To be sure, the media-fueled drone mania on the Internet and cable news this week reminds us of one simple truth: (1) Robots are cool; (2) outside-the-box thinking always gets attention; and (3) drones know where you and your family lives. And they will find you.
 
Bezos’ evil plan to bring about an Android Apocalypse notwithstanding, the drones are undoubtedly exciting. But like any new cable technology that “changes everything,” that excitement lasts until someone tries to navigate 46,214 VOD choices on a clunky DCT-2000 set top. Then the complaints begin. And the pressure to improve the product. And the frustration. And eventually—seemingly eons later—we get something incredibly cool like Comcast’s X1/X2 or Cox’s Contour. But it’s always an arduous journey. Our path toward global drone worship will be equally difficult. Here are a few points to keep in mind.
 
1.     Jokesters Abound – Kids, teenagers and adults who act like kids and teenagers are everywhere. So what fun it will be for the maturity challenged to play endless drone games to amuse themselves. How about Capture the Drone with a Fishing Net? Or Steal the Amazon Booty When the Drone Lands?

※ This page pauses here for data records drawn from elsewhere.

(** * MarketPulseAI: response normalisation, fail-open client, connection
      monitor and submit handlers

    A shallow embedding of [src/services/geminiService.ts] (with the
    [types] module appended to it) and of the stateful logic of
    [src/App.tsx].

    Conventions.
    - A JavaScript string is a [string]; a character stands for the code
      unit of the same number, so the model speaks of strings over
      U+0000..U+00FF.
    - TypeScript types are erased at run time, so whatever the code copies
      from the parsed response body stays a dynamically typed [value].
    - A string enum is the string it is at run time ([Sentiment.POSITIVE]
      is ["positive"]).
    - Code that can throw returns an [outcome]; [try_catch] is [try]/[catch].
    - The network is an argument: every function that awaits [fetch] takes
      the answer the environment gives to that one request. *)

From Stdlib Require Import String Ascii List ZArith Bool Arith Lia DecimalString.
Import ListNotations.
Local Open Scope string_scope.
Set Warnings "-register-all".

(* ================================================================== *)
(** ** JavaScript strings *)

Module JsString.

(** Code units that [String.prototype.trim] strips (WhiteSpace and
    LineTerminator of ECMAScript, below U+0100): TAB, LF, VT, FF, CR,
    SPACE and NO-BREAK SPACE. *)
Definition is_whitespace (c : ascii) : bool :=
  let n := nat_of_ascii c in
  (((9 <=? n) && (n <=? 13)) || (n =? 32) || (n =? 160))%nat.

(** Lower-case mapping of one code unit below U+0100: A..Z, and the
    Latin-1 capitals U+00C0..U+00DE except the multiplication sign. *)
Definition toLowerCase_char (c : ascii) : ascii :=
  let n := nat_of_ascii c in
  if (((65 <=? n) && (n <=? 90))
      || ((192 <=? n) && (n <=? 222) && negb (n =? 215)))%nat
  then ascii_of_nat (n + 32)
  else c.

Fixpoint toLowerCase (s : string) : string :=
  match s with
  | EmptyString => EmptyString
  | String c rest => String (toLowerCase_char c) (toLowerCase rest)
  end.

Fixpoint trimStart (s : string) : string :=
  match s with
  | EmptyString => EmptyString
  | String c rest => if is_whitespace c then trimStart rest else s
  end.

Fixpoint trimEnd (s : string) : string :=
  match s with
  | EmptyString => EmptyString
  | String c rest =>
      match trimEnd rest with
      | EmptyString => if is_whitespace c then EmptyString else String c EmptyString
      | kept => String c kept
      end
  end.

Definition trim (s : string) : string := trimEnd (trimStart s).

(** Decimal rendering of an integer, as a template literal does it. *)
Definition of_Z (n : Z) : string := NilZero.string_of_int (Z.to_int n).

End JsString.

(* ================================================================== *)
(** ** Dynamically typed values, exceptions *)

(** What [JSON.parse] can produce, plus [undefined] for a property that
    is not there.  An object is the list of its own properties, each name
    once ([Js.assoc] reads the first binding of a name).  A number
    is carried as an integer: the code only tests numbers for truthiness
    and otherwise hands them on or fails on them. *)
Inductive value : Type :=
| VUndefined
| VNull
| VBool (b : bool)
| VNum (n : Z)
| VStr (s : string)
| VArr (elems : list value)
| VObj (props : list (string * value)).

(** The exceptions that occur: [new Error(message)] thrown by the source,
    a [TypeError] raised by the engine (property read on [null] or
    [undefined], call of something that is not a function), a rejected
    [fetch], a body that [response.json()] cannot parse. *)
Inductive exn : Type :=
| Error (message : string)
| TypeError
| FetchFailed (reason : string)
| BodyNotJSON.

Inductive outcome (A : Type) : Type :=
| Return (a : A)
| Throw (e : exn).
Arguments Return {A} a.
Arguments Throw {A} e.

Definition bind {A B : Type} (m : outcome A) (k : A -> outcome B) : outcome B :=
  match m with
  | Return a => k a
  | Throw e => Throw e
  end.

Definition try_catch {A : Type} (body : outcome A) (handler : exn -> outcome A)
  : outcome A :=
  match body with
  | Return a => Return a
  | Throw e => handler e
  end.

Declare Scope js_scope.
Delimit Scope js_scope with js.
Notation "x <- m ;; k" := (bind m (fun x => k))
  (at level 61, m at next level, right associativity) : js_scope.
Local Open Scope js_scope.

(** Left-to-right [Array.prototype.map] with a callback that may throw:
    the first exception aborts the traversal. *)
Fixpoint map_outcome {A B : Type} (f : A -> outcome B) (l : list A)
  : outcome (list B) :=
  match l with
  | [] => Return []
  | x :: rest =>
      y <- f x ;;
      ys <- map_outcome f rest ;;
      Return (y :: ys)
  end.

Module Js.

(** ToBoolean. *)
Definition truthy (v : value) : bool :=
  match v with
  | VUndefined | VNull => false
  | VBool b => b
  | VNum n => negb (n =? 0)%Z
  | VStr s => negb (s =? "")
  | VArr _ | VObj _ => true
  end.

(** [a || b]. *)
Definition or (a b : value) : value := if truthy a then a else b.

Fixpoint assoc (key : string) (props : list (string * value)) : value :=
  match props with
  | [] => VUndefined
  | (k, v) :: rest => if k =? key then v else assoc key rest
  end.

(** [v.key] for the data fields the source reads.  None of those names
    is a property that strings, numbers, booleans or arrays have, so on
    them the read gives [undefined]; on [null] and [undefined] it raises. *)
Definition get (v : value) (key : string) : outcome value :=
  match v with
  | VUndefined | VNull => Throw TypeError
  | VObj props => Return (assoc key props)
  | VBool _ | VNum _ | VStr _ | VArr _ => Return VUndefined
  end.

(** [v.map(f)]: only an array has a callable [map]. *)
Definition map {B : Type} (v : value) (f : value -> outcome B)
  : outcome (list B) :=
  match v with
  | VArr elems => map_outcome f elems
  | _ => Throw TypeError
  end.

(** [v.toLowerCase()]: only a string has a callable [toLowerCase]. *)
Definition toLowerCase (v : value) : outcome string :=
  match v with
  | VStr s => Return (JsString.toLowerCase s)
  | _ => Throw TypeError
  end.
(** Modelled from the spec: pointer equality of canonical types, which are
    uniqued, as structural equality. *)
Fixpoint Ty_eqb (a b : Ty) {struct a} : bool :=
  match a, b with
  | GenericTypeParam g, GenericTypeParam h => GenericTypeParamType_eqb g h
  | DependentMemberType x n, DependentMemberType y m =>
      Ty_eqb x y && String.eqb n m
  | ArchetypeType k r i s, ArchetypeType k' r' i' s' =>
      ArchetypeKind_eqb k k' && Bool.eqb r r' && Ty_eqb i i' &&
      match s, s' with
      | None, None => true
      | Some x, Some y => Ty_eqb x y
      | _, _ => false
      end
  | NominalType n xs, NominalType m ys =>
      String.eqb n m &&
      (fix go (l : list Ty) (r : list Ty) {struct l} : bool :=
         match l, r with
         | [], [] => true
         | x :: l', y :: r' => Ty_eqb x y && go l' r'
         | _, _ => false
         end) xs ys
  | ExistentialType ps, ExistentialType qs => list_eqb String.eqb ps qs
  | PackType xs, PackType ys =>
      (fix go (l : list Ty) (r : list Ty) {struct l} : bool :=
         match l, r with
         | [], [] => true
         | x :: l', y :: r' => Ty_eqb x y && go l' r'
         | _, _ => false
         end) xs ys
  | PackExpansionType p c, PackExpansionType p' c' =>
      Ty_eqb p p' && Ty_eqb c c'
  | TypeVariableType i, TypeVariableType j => N.eqb i j
  | UnresolvedType, UnresolvedType => true
  | UnboundGenericType n, UnboundGenericType m => String.eqb n m
  | ErrorType, ErrorType => true
  | TypeAliasType n u, TypeAliasType m v => String.eqb n m && Ty_eqb u v
  | _, _ => false
  end.

(** Modelled from the spec: [getCanonicalType] strips sugar everywhere in
    the type. *)
Fixpoint getCanonicalType (t : Ty) : Ty :=
  match t with
  | GenericTypeParam gp => GenericTypeParam gp
  | DependentMemberType b n => DependentMemberType (getCanonicalType b) n
  | ArchetypeType k r i s =>
      ArchetypeType k r (getCanonicalType i) (option_map getCanonicalType s)
  | NominalType n xs => NominalType n (map getCanonicalType xs)
  | ExistentialType ps => ExistentialType ps
  | PackType xs => PackType (map getCanonicalType xs)
  | PackExpansionType p c =>
      PackExpansionType (getCanonicalType p) (getCanonicalType c)
  | TypeVariableType i => TypeVariableType i
  | UnresolvedType => UnresolvedType
  | UnboundGenericType n => UnboundGenericType n
  | ErrorType => ErrorType
  | TypeAliasType _ u => getCanonicalType u
  end.
(** * Jobly: the partial-update SQL compiler and its two callers

    A shallow embedding of

    - [helpers/sql.js]      ([sqlForPartialUpdate]),
    - [models/company.js]   ([Company.update]),
    - [models/job.js]       ([Job.update]),

    and the properties of the partial-update contract proved about them,
    then of the other functions of the two models ([create], [findAll],
    [get], [remove]).

    JavaScript objects live in a heap and are passed by reference; the
    code is written in a state-and-exception monad over a store made of
    that heap, the state of the database behind [db.query] and the list
    of statements sent to it. *)

From Stdlib Require Import ZArith Lia.
From stdpp Require Import base option list strings pretty.

Local Open Scope string_scope.
Local Open Scope list_scope.

(** ** JavaScript values and plain objects *)

(** Scalars, as a JSON request body carries them. [JsNumber z] is the
    integral number [z], a safe integer ([wf_value]): no function below
    does arithmetic on a value. Of any other truthy value (a function, an
    object, a number that is no safe integer, such as [0.5] or [1e21]) only
    what the code below can see of it is kept: that it is truthy, and the
    string [str] a template literal turns it into. *)
Inductive JsValue : Type :=
  | JsUndefined
  | JsNull
  | JsBoolean (b : bool)
  | JsNumber (z : Z)
  | JsString (s : string)
  | JsOther (str : string).

#[export] Instance JsValue_eq_dec : EqDecision JsValue.
Proof. solve_decision. Defined.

Or Wedge a Lit M-80 Firecracker into the Drone Fuselage as It’s Returning to the Amazon Death Star? But while this could create hours of fun for the whole family, Bezos may want to factor in a high drone casualty rate into his business model.
 
2.     Urban Challenges – It’s hard to imagine how drones will deliver to apartments and condos, which make up huge swaths of every major city and represent a large portion of Amazon’s customer base. Do they hover outside people’s windows until someone sticks their hand out to grab the package? Do they land on the building’s roof? And if you think the various hijinks listed in #1 are a possibility in the burbs, multiply those problems by 100 in the cities where there are more people, more man-made obstacles and more potential for mischief.
 
3.     Weather – Does anyone think a drone with the aviation power of a toy airplane could withstand wind gusts, rain, sleet, snow, thunderstorms or other shifting weather patterns? Probably not. That means Amazon will have to constantly monitor the weather and ground drones accordingly—getting the info to buyers that their drone pal won’t be arriving within the half hour. People, unable to access that must-have item they just bought AT THE EXACT MOMENT THEY WANT IT, will naturally riot and begin their own version of “The Purge,” leading to the downfall of the government and installation of a totalitarian regime. But that’s just the price we pay for convenience.
 
4.     Injuries – If we imagine a future in which thousands of these drones fly around delivering everything from iPads to toilet paper, we have to accept that some of them will simply malfunction, falling out of the sky and crash landing on unsuspecting pedestrians. Granted, toilet paper could cushion the fall. But many such mishaps could result in injuries and lawsuits, not to mention a lot of freaked out people running down the street trying to detach a wayward drone from their scalp as toilet paper unfurls behind them. Of course, it’s good to know that if a drone whizzing past a motorist caused a traffic accident, at least the Geico lizard could hitch a ride on another drone and get to the scene within 30 minutes.
 
5.     Birds – Watching the drone lovefest on cable news this week raises an important question. If humans think these drones are sexy, what about the birds? They’ve spent thousands of years only able to date each other, and now this shiny robot starts hovering around the nest, carrying gifts, looking all shiny and seductively spinning those little helicopter blades. It’s only a matter of time before birds start mating with drones, creating cyborg offspring that destroy us all. Thanks, Bezos!
 
Anyway, I’ve droned on long enough… peace out.